Saved entries:
___
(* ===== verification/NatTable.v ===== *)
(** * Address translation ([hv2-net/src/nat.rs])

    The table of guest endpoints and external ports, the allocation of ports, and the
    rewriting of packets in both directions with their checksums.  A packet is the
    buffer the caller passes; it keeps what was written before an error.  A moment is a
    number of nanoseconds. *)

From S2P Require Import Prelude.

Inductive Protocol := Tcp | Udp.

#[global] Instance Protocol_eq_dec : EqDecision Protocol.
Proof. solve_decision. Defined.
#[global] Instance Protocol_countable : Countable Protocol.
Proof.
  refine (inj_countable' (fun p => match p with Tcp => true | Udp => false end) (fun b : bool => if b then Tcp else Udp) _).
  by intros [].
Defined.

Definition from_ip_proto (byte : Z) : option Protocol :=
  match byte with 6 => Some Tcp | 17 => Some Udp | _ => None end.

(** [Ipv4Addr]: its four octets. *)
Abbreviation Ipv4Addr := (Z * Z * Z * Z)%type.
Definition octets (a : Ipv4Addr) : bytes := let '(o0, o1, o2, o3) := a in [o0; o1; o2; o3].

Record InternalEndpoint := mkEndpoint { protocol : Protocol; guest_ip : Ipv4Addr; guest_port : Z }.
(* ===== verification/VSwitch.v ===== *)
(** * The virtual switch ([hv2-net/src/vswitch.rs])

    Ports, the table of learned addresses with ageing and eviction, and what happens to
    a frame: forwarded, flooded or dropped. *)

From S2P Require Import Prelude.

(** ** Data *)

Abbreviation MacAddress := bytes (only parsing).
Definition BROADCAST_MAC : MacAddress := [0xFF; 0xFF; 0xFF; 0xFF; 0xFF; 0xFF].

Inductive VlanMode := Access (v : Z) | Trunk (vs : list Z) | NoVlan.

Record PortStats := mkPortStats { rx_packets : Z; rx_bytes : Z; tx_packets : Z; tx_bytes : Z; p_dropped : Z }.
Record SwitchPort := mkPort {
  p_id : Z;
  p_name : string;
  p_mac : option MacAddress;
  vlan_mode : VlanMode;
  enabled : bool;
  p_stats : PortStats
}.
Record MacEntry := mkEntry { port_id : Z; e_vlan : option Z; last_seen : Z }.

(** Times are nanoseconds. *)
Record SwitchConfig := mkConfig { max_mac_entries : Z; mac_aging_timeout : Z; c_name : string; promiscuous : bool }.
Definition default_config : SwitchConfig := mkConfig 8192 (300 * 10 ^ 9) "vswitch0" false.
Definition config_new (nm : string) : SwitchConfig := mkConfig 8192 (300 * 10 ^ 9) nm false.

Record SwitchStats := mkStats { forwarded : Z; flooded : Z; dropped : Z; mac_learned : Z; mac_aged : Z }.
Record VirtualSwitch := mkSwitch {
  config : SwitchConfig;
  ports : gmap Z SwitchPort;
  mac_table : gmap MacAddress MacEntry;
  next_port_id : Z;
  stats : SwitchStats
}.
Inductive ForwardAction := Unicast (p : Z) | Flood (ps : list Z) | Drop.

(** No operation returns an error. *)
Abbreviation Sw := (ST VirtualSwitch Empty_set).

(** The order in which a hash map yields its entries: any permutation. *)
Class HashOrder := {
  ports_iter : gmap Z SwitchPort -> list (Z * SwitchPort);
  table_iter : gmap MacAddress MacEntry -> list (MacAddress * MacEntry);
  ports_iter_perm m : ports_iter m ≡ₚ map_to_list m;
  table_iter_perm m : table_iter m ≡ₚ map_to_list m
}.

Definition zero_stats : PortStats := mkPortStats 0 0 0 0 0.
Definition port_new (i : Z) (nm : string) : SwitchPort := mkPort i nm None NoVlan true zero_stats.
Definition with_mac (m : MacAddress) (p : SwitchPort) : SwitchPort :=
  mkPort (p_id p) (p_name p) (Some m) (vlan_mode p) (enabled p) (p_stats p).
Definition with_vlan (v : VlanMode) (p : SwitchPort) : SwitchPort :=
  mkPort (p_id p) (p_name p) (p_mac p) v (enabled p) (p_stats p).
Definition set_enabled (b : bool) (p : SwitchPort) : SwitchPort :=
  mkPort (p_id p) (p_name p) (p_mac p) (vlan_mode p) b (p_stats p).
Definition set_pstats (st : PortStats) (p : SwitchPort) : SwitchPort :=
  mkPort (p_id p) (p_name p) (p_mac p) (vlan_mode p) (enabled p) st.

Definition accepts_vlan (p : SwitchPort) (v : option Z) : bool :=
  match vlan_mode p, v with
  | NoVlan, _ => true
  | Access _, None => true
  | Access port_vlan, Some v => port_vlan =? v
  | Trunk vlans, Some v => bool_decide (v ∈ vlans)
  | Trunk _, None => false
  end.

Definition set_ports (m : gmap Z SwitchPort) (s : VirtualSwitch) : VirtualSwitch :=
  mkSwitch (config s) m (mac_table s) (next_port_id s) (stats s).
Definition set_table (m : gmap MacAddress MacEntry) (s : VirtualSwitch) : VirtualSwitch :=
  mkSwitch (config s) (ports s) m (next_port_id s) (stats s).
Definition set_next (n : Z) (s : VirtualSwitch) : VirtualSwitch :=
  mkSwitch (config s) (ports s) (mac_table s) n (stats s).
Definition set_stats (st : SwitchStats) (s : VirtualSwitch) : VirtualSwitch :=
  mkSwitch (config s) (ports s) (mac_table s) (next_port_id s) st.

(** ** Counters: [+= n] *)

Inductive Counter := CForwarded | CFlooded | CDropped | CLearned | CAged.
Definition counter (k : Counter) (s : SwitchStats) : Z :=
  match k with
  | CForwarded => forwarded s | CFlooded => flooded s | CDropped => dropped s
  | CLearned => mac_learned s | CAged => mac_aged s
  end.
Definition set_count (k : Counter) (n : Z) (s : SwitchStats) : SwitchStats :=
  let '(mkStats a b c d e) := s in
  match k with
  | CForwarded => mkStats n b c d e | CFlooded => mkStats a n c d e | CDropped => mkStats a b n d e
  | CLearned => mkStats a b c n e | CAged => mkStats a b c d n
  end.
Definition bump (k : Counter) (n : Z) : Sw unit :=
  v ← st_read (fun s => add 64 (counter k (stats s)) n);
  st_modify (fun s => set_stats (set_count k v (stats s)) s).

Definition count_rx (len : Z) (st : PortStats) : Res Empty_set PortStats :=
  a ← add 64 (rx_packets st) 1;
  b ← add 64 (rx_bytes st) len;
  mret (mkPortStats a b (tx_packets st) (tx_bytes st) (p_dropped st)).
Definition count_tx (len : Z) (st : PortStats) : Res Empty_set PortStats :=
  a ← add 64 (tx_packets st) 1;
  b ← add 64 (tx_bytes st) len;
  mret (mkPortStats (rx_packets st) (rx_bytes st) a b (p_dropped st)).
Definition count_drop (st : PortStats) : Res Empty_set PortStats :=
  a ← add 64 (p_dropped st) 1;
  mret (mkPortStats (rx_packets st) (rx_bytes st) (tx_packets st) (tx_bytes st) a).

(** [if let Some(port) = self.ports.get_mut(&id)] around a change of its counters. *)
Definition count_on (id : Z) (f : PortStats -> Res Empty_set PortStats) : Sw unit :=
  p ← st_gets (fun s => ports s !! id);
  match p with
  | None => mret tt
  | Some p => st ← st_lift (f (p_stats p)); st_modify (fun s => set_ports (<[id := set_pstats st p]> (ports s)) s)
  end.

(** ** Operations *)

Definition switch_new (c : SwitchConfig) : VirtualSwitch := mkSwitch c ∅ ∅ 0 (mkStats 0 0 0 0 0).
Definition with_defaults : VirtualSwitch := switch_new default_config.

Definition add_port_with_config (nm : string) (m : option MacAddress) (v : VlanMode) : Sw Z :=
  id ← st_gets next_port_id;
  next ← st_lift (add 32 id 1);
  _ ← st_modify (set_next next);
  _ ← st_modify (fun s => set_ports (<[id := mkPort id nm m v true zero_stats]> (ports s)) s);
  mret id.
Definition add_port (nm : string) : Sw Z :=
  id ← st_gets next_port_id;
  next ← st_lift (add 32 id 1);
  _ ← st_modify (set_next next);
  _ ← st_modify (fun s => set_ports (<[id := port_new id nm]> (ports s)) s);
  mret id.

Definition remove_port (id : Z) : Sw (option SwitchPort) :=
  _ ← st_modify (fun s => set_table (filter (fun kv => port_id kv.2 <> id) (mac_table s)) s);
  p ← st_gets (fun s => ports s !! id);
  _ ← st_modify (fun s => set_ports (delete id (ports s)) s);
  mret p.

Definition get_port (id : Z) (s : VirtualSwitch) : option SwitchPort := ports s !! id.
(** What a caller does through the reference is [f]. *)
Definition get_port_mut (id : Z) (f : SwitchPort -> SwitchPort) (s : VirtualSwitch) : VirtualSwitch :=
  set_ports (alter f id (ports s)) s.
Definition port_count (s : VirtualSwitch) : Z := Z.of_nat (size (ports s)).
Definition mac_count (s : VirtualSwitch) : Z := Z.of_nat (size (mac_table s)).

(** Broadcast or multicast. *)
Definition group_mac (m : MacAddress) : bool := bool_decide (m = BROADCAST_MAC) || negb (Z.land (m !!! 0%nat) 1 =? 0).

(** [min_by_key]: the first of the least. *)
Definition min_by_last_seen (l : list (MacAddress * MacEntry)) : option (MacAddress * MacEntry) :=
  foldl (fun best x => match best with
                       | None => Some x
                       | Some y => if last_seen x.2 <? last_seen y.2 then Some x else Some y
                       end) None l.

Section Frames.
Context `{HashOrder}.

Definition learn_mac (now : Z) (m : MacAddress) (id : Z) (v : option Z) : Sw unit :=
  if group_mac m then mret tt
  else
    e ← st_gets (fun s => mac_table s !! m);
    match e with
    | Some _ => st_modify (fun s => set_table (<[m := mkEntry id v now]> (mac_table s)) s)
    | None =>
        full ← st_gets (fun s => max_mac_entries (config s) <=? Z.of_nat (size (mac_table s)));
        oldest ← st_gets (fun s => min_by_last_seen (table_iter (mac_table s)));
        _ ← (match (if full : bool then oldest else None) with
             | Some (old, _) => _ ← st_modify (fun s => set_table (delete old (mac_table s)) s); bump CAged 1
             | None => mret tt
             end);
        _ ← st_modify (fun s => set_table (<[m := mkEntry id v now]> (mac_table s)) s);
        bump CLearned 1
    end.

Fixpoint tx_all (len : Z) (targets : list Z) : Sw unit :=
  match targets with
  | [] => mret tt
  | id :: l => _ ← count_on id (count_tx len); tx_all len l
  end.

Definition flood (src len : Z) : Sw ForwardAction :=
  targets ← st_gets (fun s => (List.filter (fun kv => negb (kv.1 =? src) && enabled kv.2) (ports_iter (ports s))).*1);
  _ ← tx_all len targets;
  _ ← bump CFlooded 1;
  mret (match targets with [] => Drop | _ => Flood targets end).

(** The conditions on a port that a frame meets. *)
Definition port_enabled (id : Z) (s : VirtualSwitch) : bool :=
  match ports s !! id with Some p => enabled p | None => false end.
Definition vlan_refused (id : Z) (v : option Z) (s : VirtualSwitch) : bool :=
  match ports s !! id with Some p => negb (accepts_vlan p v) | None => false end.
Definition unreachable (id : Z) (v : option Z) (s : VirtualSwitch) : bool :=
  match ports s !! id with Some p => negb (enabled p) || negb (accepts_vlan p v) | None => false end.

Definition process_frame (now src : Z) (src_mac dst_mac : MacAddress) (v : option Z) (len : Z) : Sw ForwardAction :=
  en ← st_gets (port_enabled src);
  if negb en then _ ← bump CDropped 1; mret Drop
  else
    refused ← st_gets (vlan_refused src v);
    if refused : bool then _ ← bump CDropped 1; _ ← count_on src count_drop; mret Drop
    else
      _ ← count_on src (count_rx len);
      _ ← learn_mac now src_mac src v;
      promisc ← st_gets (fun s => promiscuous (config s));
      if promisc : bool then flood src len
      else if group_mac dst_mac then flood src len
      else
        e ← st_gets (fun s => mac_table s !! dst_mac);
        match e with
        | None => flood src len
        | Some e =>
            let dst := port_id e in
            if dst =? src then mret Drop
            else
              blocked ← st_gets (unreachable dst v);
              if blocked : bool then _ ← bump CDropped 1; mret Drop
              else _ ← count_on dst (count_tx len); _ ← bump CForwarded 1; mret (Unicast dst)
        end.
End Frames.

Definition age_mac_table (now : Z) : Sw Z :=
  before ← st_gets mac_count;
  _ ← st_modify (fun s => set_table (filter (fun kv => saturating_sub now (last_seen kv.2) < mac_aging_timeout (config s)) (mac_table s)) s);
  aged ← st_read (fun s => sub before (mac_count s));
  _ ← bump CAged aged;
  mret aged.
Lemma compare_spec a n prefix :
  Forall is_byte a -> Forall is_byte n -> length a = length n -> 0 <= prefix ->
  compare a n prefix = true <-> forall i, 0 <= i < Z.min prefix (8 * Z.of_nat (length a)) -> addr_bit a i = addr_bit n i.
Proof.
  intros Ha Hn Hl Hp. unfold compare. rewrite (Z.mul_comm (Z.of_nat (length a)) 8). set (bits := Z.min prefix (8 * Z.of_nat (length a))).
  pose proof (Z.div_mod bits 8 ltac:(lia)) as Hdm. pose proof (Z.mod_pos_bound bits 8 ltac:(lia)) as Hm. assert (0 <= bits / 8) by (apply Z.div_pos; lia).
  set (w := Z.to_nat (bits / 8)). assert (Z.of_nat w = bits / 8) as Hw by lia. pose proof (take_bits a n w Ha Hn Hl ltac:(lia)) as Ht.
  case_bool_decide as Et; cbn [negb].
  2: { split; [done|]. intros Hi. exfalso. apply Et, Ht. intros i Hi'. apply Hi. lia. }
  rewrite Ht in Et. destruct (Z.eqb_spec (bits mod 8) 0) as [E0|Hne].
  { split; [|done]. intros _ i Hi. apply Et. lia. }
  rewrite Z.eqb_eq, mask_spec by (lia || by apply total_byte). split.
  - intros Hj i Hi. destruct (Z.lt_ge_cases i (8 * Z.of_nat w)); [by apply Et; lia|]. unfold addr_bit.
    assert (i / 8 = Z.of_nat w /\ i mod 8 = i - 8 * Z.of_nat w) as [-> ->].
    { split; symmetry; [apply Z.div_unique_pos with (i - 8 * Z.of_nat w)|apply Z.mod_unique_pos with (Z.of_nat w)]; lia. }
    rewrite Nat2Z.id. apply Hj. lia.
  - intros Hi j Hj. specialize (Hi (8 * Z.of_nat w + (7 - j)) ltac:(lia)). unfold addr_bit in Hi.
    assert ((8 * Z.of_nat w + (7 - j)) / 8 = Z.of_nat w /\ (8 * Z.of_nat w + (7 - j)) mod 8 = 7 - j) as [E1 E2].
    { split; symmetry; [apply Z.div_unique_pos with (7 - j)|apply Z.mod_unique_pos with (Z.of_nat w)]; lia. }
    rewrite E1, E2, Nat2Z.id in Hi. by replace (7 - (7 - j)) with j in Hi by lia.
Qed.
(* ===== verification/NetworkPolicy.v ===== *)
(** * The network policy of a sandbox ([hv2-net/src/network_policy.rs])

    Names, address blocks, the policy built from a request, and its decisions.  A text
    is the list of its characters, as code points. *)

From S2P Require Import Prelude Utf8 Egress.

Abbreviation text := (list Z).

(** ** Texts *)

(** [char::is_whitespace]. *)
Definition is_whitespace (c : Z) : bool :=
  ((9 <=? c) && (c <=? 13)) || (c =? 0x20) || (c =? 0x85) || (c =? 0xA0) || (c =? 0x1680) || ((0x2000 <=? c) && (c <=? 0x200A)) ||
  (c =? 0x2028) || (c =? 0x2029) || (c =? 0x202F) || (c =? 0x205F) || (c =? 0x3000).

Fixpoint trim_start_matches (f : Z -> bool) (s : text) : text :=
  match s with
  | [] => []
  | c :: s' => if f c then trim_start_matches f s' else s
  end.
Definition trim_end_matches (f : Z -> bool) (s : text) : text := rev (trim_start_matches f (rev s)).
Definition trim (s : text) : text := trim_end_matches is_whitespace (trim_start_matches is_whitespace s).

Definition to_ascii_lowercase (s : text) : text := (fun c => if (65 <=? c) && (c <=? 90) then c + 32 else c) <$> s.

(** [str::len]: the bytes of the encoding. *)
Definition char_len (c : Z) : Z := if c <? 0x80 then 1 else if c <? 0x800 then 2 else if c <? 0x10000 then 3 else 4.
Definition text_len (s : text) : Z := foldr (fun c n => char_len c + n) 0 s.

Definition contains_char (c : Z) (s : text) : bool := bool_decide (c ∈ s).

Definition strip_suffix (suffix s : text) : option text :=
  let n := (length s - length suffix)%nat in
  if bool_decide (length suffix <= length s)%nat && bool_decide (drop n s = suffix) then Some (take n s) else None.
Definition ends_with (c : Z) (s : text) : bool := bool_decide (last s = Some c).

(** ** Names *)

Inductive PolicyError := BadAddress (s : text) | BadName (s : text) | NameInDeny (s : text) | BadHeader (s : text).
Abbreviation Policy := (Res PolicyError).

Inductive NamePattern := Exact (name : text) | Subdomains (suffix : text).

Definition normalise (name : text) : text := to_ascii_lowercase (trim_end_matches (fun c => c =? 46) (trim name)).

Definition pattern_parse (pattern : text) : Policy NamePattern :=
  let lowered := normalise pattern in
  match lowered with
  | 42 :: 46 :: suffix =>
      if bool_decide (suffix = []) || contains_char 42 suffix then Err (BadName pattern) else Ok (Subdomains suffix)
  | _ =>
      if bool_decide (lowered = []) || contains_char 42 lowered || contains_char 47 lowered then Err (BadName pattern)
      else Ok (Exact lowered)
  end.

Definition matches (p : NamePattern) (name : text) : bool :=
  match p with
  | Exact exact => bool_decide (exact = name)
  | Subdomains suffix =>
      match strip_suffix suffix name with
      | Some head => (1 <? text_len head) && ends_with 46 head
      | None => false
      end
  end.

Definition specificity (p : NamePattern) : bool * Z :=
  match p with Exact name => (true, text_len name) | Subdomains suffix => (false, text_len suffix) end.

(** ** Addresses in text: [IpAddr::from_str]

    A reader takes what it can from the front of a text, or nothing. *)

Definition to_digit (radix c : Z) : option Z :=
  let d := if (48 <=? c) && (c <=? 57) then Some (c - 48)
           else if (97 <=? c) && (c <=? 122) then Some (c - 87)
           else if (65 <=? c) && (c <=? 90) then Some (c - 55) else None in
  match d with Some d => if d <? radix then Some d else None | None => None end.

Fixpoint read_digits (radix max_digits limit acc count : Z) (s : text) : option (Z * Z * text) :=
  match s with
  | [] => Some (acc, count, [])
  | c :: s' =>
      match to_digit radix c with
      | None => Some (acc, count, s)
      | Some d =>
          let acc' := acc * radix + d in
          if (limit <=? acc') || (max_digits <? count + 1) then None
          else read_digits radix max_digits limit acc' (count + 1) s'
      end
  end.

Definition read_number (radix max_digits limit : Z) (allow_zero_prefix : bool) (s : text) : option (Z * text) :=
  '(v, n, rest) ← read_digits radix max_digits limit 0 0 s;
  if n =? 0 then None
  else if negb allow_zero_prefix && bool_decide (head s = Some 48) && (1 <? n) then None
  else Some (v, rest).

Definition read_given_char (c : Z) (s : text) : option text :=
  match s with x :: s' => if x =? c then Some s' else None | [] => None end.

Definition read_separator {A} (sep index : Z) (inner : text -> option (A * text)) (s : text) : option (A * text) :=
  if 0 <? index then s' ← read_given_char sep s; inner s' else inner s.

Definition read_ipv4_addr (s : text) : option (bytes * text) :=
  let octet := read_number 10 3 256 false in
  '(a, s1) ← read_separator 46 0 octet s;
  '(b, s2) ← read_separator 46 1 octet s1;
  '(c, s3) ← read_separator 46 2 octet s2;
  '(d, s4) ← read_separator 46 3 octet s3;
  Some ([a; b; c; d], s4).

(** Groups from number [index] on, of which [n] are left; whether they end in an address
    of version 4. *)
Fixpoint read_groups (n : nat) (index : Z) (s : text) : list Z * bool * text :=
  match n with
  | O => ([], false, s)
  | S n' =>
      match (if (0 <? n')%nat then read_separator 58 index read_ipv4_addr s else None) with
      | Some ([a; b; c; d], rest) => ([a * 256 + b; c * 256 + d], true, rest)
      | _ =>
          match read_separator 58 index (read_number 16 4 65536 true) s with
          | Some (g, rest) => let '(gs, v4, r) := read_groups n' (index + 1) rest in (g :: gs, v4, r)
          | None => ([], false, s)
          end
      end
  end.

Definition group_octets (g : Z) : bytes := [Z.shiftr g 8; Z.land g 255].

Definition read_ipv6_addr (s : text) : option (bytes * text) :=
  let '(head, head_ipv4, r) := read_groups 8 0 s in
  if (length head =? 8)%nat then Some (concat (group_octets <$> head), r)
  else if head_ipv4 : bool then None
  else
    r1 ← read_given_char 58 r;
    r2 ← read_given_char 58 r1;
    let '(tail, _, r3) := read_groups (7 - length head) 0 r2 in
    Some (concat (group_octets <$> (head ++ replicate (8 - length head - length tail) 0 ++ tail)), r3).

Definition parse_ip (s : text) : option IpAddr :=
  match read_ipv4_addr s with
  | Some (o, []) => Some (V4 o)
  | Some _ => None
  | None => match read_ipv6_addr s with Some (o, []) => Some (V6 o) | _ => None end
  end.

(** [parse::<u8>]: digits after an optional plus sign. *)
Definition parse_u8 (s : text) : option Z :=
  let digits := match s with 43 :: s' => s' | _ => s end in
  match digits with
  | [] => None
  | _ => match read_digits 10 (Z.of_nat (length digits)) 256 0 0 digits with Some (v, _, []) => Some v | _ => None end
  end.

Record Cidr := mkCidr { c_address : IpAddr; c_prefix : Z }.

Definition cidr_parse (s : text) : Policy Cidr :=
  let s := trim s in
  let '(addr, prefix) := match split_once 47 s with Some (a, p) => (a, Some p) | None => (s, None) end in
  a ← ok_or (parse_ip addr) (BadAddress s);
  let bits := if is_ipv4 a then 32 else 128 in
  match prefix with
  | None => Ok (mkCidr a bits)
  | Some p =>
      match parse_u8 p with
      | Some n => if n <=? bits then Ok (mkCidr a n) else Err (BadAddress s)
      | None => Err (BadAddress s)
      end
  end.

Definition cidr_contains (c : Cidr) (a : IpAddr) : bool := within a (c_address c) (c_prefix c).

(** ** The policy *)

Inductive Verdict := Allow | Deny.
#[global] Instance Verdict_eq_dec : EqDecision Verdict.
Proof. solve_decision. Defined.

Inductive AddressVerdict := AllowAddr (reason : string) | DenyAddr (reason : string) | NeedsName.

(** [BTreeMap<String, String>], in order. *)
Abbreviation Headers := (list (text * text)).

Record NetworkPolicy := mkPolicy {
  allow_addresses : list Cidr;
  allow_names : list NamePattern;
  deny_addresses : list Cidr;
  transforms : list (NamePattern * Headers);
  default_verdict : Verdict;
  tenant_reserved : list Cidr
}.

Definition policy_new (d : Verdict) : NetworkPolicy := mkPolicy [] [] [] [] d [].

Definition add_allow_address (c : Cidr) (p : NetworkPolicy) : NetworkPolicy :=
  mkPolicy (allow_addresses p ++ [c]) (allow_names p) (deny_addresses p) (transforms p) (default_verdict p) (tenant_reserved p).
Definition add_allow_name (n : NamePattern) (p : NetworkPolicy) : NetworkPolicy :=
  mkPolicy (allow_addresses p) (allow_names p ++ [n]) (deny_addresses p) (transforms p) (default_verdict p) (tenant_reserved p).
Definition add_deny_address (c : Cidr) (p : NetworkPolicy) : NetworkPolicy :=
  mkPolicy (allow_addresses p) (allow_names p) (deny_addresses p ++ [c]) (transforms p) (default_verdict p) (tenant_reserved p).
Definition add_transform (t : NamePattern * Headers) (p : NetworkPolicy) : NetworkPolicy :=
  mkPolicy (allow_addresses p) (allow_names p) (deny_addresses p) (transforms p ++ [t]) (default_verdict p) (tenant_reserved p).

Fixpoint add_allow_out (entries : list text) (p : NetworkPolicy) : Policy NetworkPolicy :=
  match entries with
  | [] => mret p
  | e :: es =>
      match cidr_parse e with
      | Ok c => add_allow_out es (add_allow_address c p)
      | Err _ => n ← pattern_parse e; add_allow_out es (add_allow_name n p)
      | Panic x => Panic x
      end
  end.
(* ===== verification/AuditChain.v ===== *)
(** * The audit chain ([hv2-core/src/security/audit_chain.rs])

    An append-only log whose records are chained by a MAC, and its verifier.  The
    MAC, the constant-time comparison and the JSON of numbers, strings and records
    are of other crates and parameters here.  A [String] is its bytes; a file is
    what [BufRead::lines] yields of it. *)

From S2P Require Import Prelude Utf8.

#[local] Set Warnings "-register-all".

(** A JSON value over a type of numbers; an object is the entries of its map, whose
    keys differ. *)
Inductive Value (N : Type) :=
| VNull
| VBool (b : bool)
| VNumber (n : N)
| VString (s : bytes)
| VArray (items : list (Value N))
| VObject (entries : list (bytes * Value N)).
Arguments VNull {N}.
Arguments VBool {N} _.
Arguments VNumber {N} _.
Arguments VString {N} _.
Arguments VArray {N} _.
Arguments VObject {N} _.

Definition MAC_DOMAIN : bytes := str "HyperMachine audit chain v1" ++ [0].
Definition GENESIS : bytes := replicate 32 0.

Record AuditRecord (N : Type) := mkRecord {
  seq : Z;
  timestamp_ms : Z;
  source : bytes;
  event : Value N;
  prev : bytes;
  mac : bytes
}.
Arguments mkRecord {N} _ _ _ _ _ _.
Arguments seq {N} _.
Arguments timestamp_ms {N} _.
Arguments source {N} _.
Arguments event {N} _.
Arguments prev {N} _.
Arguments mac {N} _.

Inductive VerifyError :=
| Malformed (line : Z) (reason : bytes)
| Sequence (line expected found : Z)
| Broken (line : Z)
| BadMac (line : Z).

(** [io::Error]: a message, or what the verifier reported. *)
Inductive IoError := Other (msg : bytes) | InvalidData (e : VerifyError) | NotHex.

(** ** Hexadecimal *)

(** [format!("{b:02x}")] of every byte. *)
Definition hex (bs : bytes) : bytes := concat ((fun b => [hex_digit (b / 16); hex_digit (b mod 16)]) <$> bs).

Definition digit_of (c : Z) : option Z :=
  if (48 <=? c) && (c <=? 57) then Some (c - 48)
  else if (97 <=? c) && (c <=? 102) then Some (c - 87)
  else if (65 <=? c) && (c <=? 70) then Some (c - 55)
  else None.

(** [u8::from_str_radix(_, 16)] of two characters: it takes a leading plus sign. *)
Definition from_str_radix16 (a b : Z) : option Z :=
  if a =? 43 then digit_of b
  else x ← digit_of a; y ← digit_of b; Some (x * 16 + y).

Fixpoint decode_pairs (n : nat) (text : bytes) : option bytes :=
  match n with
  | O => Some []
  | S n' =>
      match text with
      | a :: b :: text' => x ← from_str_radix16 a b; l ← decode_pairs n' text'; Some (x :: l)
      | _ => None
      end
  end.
___
TASK DETAILS: An exact copy of the lines above, from the one containing "Definition set_ports (m" down to the one containing "mret (mkPortStats a" and including both, is the whole answer; retype it and nothing else.

SOLUTION TO THIS TASK:
Definition set_ports (m : gmap Z SwitchPort) (s : VirtualSwitch) : VirtualSwitch :=
  mkSwitch (config s) m (mac_table s) (next_port_id s) (stats s).
Definition set_table (m : gmap MacAddress MacEntry) (s : VirtualSwitch) : VirtualSwitch :=
  mkSwitch (config s) (ports s) m (next_port_id s) (stats s).
Definition set_next (n : Z) (s : VirtualSwitch) : VirtualSwitch :=
  mkSwitch (config s) (ports s) (mac_table s) n (stats s).
Definition set_stats (st : SwitchStats) (s : VirtualSwitch) : VirtualSwitch :=
  mkSwitch (config s) (ports s) (mac_table s) (next_port_id s) st.

(** ** Counters: [+= n] *)

Inductive Counter := CForwarded | CFlooded | CDropped | CLearned | CAged.
Definition counter (k : Counter) (s : SwitchStats) : Z :=
  match k with
  | CForwarded => forwarded s | CFlooded => flooded s | CDropped => dropped s
  | CLearned => mac_learned s | CAged => mac_aged s
  end.
Definition set_count (k : Counter) (n : Z) (s : SwitchStats) : SwitchStats :=
  let '(mkStats a b c d e) := s in
  match k with
  | CForwarded => mkStats n b c d e | CFlooded => mkStats a n c d e | CDropped => mkStats a b n d e
  | CLearned => mkStats a b c n e | CAged => mkStats a b c d n
  end.
Definition bump (k : Counter) (n : Z) : Sw unit :=
  v ← st_read (fun s => add 64 (counter k (stats s)) n);
  st_modify (fun s => set_stats (set_count k v (stats s)) s).

Definition count_rx (len : Z) (st : PortStats) : Res Empty_set PortStats :=
  a ← add 64 (rx_packets st) 1;
  b ← add 64 (rx_bytes st) len;
  mret (mkPortStats a b (tx_packets st) (tx_bytes st) (p_dropped st)).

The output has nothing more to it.